Does it matter if Jesus Christ was black or white?

If God created us in his own image, does the race of his beloved son really matter?

For some genuinely concerned people who want to make a change, the approach is somehow structured is a more plausible routine. Others have missed the slight margin between making your voice heard for a cause or simply wanting to go viral for the hype.

The quest to just join the masses without having foreknowledge of exactly what the story is about is also on the rise like stew (Hello Flowking Stone).

A small test to find out whether all the social media users involved in most rants care or just jump on the bandwagon proved a sad result.

Ghanaians woke up to a New York Times article titled:

‘Obesity was rising as Ghana embraced fast food. Then came KFC’

This article created a real buzz on social media with the writer having called Ghana’s president His Excellency Nana Addo Dankwa Akufo-Addo overweight.

Irrespective of the many rants, very few people actually did read the long article by New York Times as most people could not answer a simple question with a very clear answer in the article: Where does KFC Ghana import their chicken from?

But that did not stop them from joining the conversation from a seemingly well read angle. Deep down, it was just a social media fuzz.

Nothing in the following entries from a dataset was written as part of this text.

(** * ws-load: the load-generation and measurement engine

    A shallow embedding of the Go sources of the WebSocket load tester
    ([loadtest.go], the percentile helper of the utilities file and
    [addEntry] of the history file) together with the properties of the
    written specification that concern them.

    Conventions.
    - Go's [int], [int64] and [time.Duration] are 64-bit two's-complement
      integers: they are values of [Z], and every arithmetic result goes
      through [wrap64].
    - A Go [string] is a sequence of bytes: [String.string].
    - An [error] is [nil] or carries the text returned by [Error()]:
      [option string].
    - A Go map is a [gmap]; a slice is a [list].
    - A run-time panic is the [None] of an [option]. *)

From Stdlib Require Import ZArith Lia List Bool Ascii String DecimalString.
From Stdlib Require Import Sorting.Sorted Sorting.Permutation.
From Stdlib Require Import Floats Uint63.
From stdpp Require Import base option list gmap strings.

Import ListNotations.
Local Open Scope string_scope.
Local Open Scope Z_scope.

(* ===================================================================== *)
(** ** Machine integers *)
(* ===================================================================== *)

Module GoInt.

Definition maxInt64 : Z := 9223372036854775807.
Definition minInt64 : Z := -9223372036854775808.

(** Two's-complement wrap-around of a 64-bit signed integer. *)
Definition wrap64 (z : Z) : Z :=
  (z + 9223372036854775808) mod 18446744073709551616 - 9223372036854775808.

Definition add (x y : Z) : Z := wrap64 (x + y).
Definition mul (x y : Z) : Z := wrap64 (x * y).
(** Go's [/] on integers truncates toward zero. *)
Definition div (x y : Z) : Z := wrap64 (Z.quot x y).
(** [x++] *)
Definition incr (x : Z) : Z := add x 1.

Definition inRange (z : Z) : Prop := minInt64 <= z <= maxInt64.

End GoInt.

(* ===================================================================== *)
(** ** The [strings] package *)
(* ===================================================================== *)

Module Import GoStrings.

(** [utf8.RuneSelf = 0x80]: bytes below it are single-byte runes. *)
Definition isASCIIByte (c : ascii) : bool := (nat_of_ascii c <? 128)%nat.

Definition isUpperByte (c : ascii) : bool :=
  ((65 <=? nat_of_ascii c) && (nat_of_ascii c <=? 90))%nat.

(** [c += 'a' - 'A'] on the bytes ['A'..'Z']. *)
Definition lowerByte (c : ascii) : ascii :=
  if isUpperByte c then ascii_of_nat (nat_of_ascii c + 32) else c.

Fixpoint isASCII (s : string) : bool :=
  match s with
  | EmptyString => true
  | String c s' => isASCIIByte c && isASCII s'
  end.

Fixpoint mapBytes (f : ascii -> ascii) (s : string) : string :=
  match s with
  | EmptyString => EmptyString
  | String c s' => String (f c) (mapBytes f s')
  end.

(** [strings.ToLower]: an ASCII-only string is lowered byte by byte;
    any other string goes through [strings.Map(unicode.ToLower, s)],
    which needs the Unicode tables of the Go runtime and is the
    parameter [unicodeMap]. *)
Definition ToLower (unicodeMap : string -> string) (s : string) : string :=
  if isASCII s then mapBytes lowerByte s else unicodeMap s.

Fixpoint HasPrefix (s prefix : string) {struct prefix} : bool :=
  match prefix with
  | EmptyString => true
  | String c p' =>
      match s with
      | EmptyString => false
      | String d s' => Ascii.eqb d c && HasPrefix s' p'
      end
  end.

(** [strings.Contains]: [substr] occurs in [s] as a run of bytes. *)
Fixpoint Contains (s substr : string) : bool :=
  HasPrefix s substr ||
  match s with
  | EmptyString => false
  | String _ s' => Contains s' substr
  end.

(** Case-insensitive variants on ASCII letters, used to state what the
    classifier's matching means on the original message. *)
Fixpoint HasPrefixFold (s prefix : string) {struct prefix} : bool :=
  match prefix with
  | EmptyString => true
  | String c p' =>
      match s with
      | EmptyString => false
      | String d s' => Ascii.eqb (lowerByte d) (lowerByte c) && HasPrefixFold s' p'
      end
  end.

Fixpoint ContainsFold (s substr : string) : bool :=
  HasPrefixFold s substr ||
  match s with
  | EmptyString => false
  | String _ s' => ContainsFold s' substr
  end.

End GoStrings.

(** An [error] value: [nil], or a value whose [Error()] is the text. *)
Definition error : Type := option string.

(* ===================================================================== *)
(** ** Error categories ([loadtest.go], lines 16-170) *)
(* ===================================================================== *)

Definition ErrorCategoryTimeout : string := "timeout".
Definition ErrorCategoryConnectionRefused : string := "connection_refused".
Definition ErrorCategoryUnexpectedResponse : string := "unexpected_response".
Definition ErrorCategoryInvalidData : string := "invalid_data".
Definition ErrorCategoryAuthFailure : string := "authentication_failure".
Definition ErrorCategoryNetworkError : string := "network_error".
Definition ErrorCategoryProtocolError : string := "protocol_error".
Definition ErrorCategoryResourceExhaustion : string := "resource_exhaustion".
Definition ErrorCategoryUnknown : string := "unknown".

Record ErrorCategoryInfo : Type := mkErrorCategoryInfo {
  Count : Z;
  Description : string;
  Examples : list string
}.

Definition initializeErrorCategories : gmap string ErrorCategoryInfo :=
  <[ErrorCategoryUnknown :=
      mkErrorCategoryInfo 0 "Uncategorized or unknown errors" []]>
  (<[ErrorCategoryResourceExhaustion :=
      mkErrorCategoryInfo 0 "Resource exhaustion (too many connections, memory, etc.)" []]>
  (<[ErrorCategoryProtocolError :=
      mkErrorCategoryInfo 0 "WebSocket protocol violations or errors" []]>
  (<[ErrorCategoryNetworkError :=
      mkErrorCategoryInfo 0 "Network-related errors (DNS, routing, etc.)" []]>
  (<[ErrorCategoryAuthFailure :=
      mkErrorCategoryInfo 0 "Authentication or authorization failures" []]>
  (<[ErrorCategoryInvalidData :=
      mkErrorCategoryInfo 0 "Invalid or malformed data received" []]>
  (<[ErrorCategoryUnexpectedResponse :=
      mkErrorCategoryInfo 0 "Unexpected HTTP responses or WebSocket upgrade failures" []]>
  (<[ErrorCategoryConnectionRefused :=
      mkErrorCategoryInfo 0 "Connection attempts rejected by the server" []]>
  (<[ErrorCategoryTimeout :=
      mkErrorCategoryInfo 0 "Requests that timed out (handshake, read, write timeouts)" []]>
   ∅)))))))).
(** X8. Every format request sent by [edit_text] has a proper range: its
    end is present and lies beyond its start, and its start is not 0.  A
    call that only formats a range with [0 < start < end] sends exactly the
    format request over that range. *)
Theorem edit_text_format_range_valid
  (validator : ValidationManager) (document_id : string)
  (p : EditTextPayload) (reqs : list EditOperation) :
  submitted (edit_text validator document_id p) = Some reqs ->
  (forall fs fe b i u fsz ff,
      In (FormatText fs fe b i u fsz ff) reqs ->
      exists e, fe = Some e /\ fs < e /\ fs <> 0)
  /\ (forall s e,
         start_index p = Some s -> end_index p = Some e -> text p = None ->
         0 < s -> s < e ->
         reqs = [FormatText s (Some e) (bold p) (italic p) (underline p)
                   (font_size p) (font_family p)]).
Proof.
  intros Hsub.
  destruct (start_index p) as [s|] eqn:Hs.
  2:{ unfold edit_text in Hsub. rewrite Hs in Hsub. discriminate Hsub. }
  destruct (edit_text_submitted_ready validator document_id p s reqs Hs Hsub)
    as (-> & Hfv & Hwork).
  split.
  - intros fs fe b i u fsz ff Hin.
    unfold edit_text_requests in Hin. apply in_app_or in Hin as [Hin | Hin].
    + exfalso. unfold text_requests in Hin.
      destruct (text p) as [t|]; [|exact Hin].
      destruct (end_index p) as [e|];
        [destruct (e >? s); [destruct (s =? 0)|]|];
        cbn in Hin; intuition discriminate.
    + rewrite format_requests_fst in Hin.
      destruct (any_formatting p) eqn:Hf; [|contradiction].
      destruct (formatting_validation_end validator s p Hf Hfv) as [e He].
      rewrite He in Hin.
      destruct (format_range_valid s e (text p)) as (fs' & fe' & Hr & Hne & Hlt).
      rewrite Hr in Hin. cbn [fst snd In] in Hin.
      destruct Hin as [[= <- <-] | []]. exists fe'. auto.
  - intros s' e [= <-] He Ht Hpos Hlt.
    rewrite Ht in Hwork. cbn [is_not_None orb] in Hwork.
    unfold edit_text_requests. rewrite Ht, He. cbn [text_requests fst app].
    rewrite format_requests_fst, Hwork, Ht, He.
    unfold format_range.
    destruct (Z.eqb_spec s 0); [lia|]. destruct (Z.leb_spec e s); [lia|].
    reflexivity.
Qed.

Lemma edit_text_format_range_valid_witness :
  edit_text_requests 3 (bold_only 3 (Some 8)) =
  [FormatText 3 (Some 8) (Some true) None None None None].
Proof.
  exact (proj2
           (edit_text_format_range_valid accept_all "doc"
              (bold_only 3 (Some 8)) _ eq_refl)
           3 8 eq_refl eq_refl eq_refl eq_refl eq_refl).
Defined.

End EditTextFurther.

(** ** [edit_text]: where the format range falls in the document *)

Section FormatRangeInDocument.

Import DocService.
Import EditTextUnicode.
Local Open Scope Z_scope.

Lemma apply_batch_app (a b : list Request) (d : Doc) :
  apply_batch (a ++ b)%list d =
  match apply_batch a d with
  | Some d1 => apply_batch b d1
  | None => None
  end.
Proof.
  revert d. induction a as [|op a IH]; intros d; cbn [app apply_batch].
  - reflexivity.
  - destruct (apply_op op d) as [d1|]; [apply IH | reflexivity].
Qed.
(** [compute_equalized_tiles] for LUTs of integer type, as [compute_luts]
    returns them.  The weights of lines 301-304 are float tensors: they
    hold the ratios of [vertical_weights] and [horizontal_weights] in
    single precision. *)
Definition compute_equalized_tiles (interp_tiles : tensor Q) (luts : tensor Z)
  : result (tensor Z) :=
  let tiles_equalized := zeros_like interp_tiles in
  match shape interp_tiles with
  | [num_imgs; gh; gw; c; th; tw] =>
      ih <- vertical_weights th tw ;;
      iw <- horizontal_weights th tw ;;
      let ih := tmap float32 ih in
      let iw := tmap float32 iw in
      flat <- flatten_last2 (tmap quantize interp_tiles) ;;
      for_each (range num_imgs) (fun im te =>
        for_each (range gh) (fun j te =>
          for_each (range gw) (fun i te =>
            a <- equalized_tile luts flat ih iw gh gw c th tw im j i ;;
            setitem te [im; j; i] a) te) te) tiles_equalized
  | _ => Raise ValueError
  end.

(** ** Statements used by the theorems *)

(** The computation fails with an exception of the given class name. *)
Definition fails_with {A : Type} (r : result A) (name : string) : Prop :=
  exists e, r = Raise e /\ exn_name e = name.

(** A 3 x 3 single-channel image, [img[0, 0, y, x] = (3 * y + x) / 8]. *)
Definition sample_image : tensor Q :=
  mkTensor [1; 1; 3; 3]
    (fun idx => match idx with
                | [_; _; y; x] => (inject_Z (3 * y + x) / inject_Z 8)%Q
                | _ => 0%Q
                end).


(** The two LUT builders return the same table for a tile. *)
Definition luts_agree (patch : list Q) : Prop :=
  luts_optim_row (Z.of_nat (List.length patch)) patch =
  map (fun z => Finite (inject_Z z)) (lut patch).
(** *** Who may call what *)

(** X2. [startNewAssessment] and [pauseCurrentAssessment] called by anyone
    but the owner revert with "Not authorized", an [AuthorizationError], at
    any time and in any state of the cycle, and write nothing. *)
Theorem only_owner (st : State) (msg : Msg) :
  msg_sender msg <> owner st ->
  exec StartNewAssessment msg st = inl (Require_failed "Not authorized") /\
  exec PauseCurrentAssessment msg st = inl (Require_failed "Not authorized") /\
  error_kind (Require_failed "Not authorized") = Some AuthorizationError /\
  storage_after StartNewAssessment msg st = st /\
  storage_after PauseCurrentAssessment msg st = st.
Proof.
  intros Hne. apply Z.eqb_neq in Hne. unfold storage_after.
  rewrite exec_start, exec_pause, Hne. repeat split.
Qed.

Lemma exec_lastAssessmentTime (c : Call) (msg : Msg) (st st' : State)
  (evs : list Event) :
  exec c msg st = inr (st', evs) -> lastAssessmentTime st' = lastAssessmentTime st.
Proof.
  intros H. exec_cases H; try reflexivity.
  - unfold startNewAssessment_post. destruct (randEuint8 (fhe st)). reflexivity.
  - unfold submitRiskProfile_post.
    repeat match goal with |- context [let (_, _) := ?p in _] => destruct p end.
    reflexivity.
Qed.

(** X3. The owner and [lastAssessmentTime] are written by the constructor
    only: after any sequence of calls the owner is still the deployer and
    [lastAssessmentTime] still the deployment time. *)
Theorem deployment_constants (st st' : State) :
  steps st st' ->
  owner st' = owner st /\ lastAssessmentTime st' = lastAssessmentTime st.
Proof.
  induction 1 as [st|st st1 st2 c msg evs _ [IHo IHt] Hexec];
    [split; reflexivity|].
  rewrite <- IHo, <- IHt. split.
  - eapply exec_owner. exact Hexec.
  - eapply exec_lastAssessmentTime. exact Hexec.
Qed.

So when a lot of people joined the Nivea pull it down campaign, it is very hard to ignore the fact that for most, that could just be their way of belonging on social media.

That topic, however, is for another day.

Racism is real. No doubt or question about that. In the effort to fight racism though, one might slightly fall in the zone of being racist to others too if not careful. So it’s a really hard fight to battle.

Nonetheless, in the face of religion, does it matter if Jesus Christ was black or white?

Mark Emery, a 30-year-old from Kentucky spent huge sums of money just to look like Jesus Christ. So obviously, the question of how does Jesus look came to mind.

Upon research, one would find a never-ending debate between Black Jesus and White Jesus.

For the sake of Christianity, is that even necessary?

People may argue the point that letting others know Jesus was black or white may ‘deliver’ them from some form of mental slavery.

However, there’s been a series of Bible verses pointing out how stressing on these petty things could be kind of vanity in the end.

Genesis 1:26 states:

“Let us make mankind in our image, in our likeness, so that they may rule over the fish in the sea and the birds in the sky, over the livestock and all the wild animals, and over all the creatures that move along the ground.”

If so, the image of God should have no colour. Neither should the image of God be concerned about the race of God’s beloved son, Jesus Christ. Whether Jesus is from Africa or Europe should be purely irrelevant.

Because frankly speaking, there’s no point. The only point is winning souls for Christ irrespective of their background as stated in Mark 16:15:

‘And He said to them, “Go into all the world and preach the gospel to every creature.”’

So cultural appropriation and racial discrimination when it comes to Jesus Christ is not a gospel truth to preach.

Find a more relevant case, be a genuine activist and stop the cheap publicity and ‘look cool’ factor on social media.

And if you’re not a Christian or don’t believe in the Bible, why do you even care?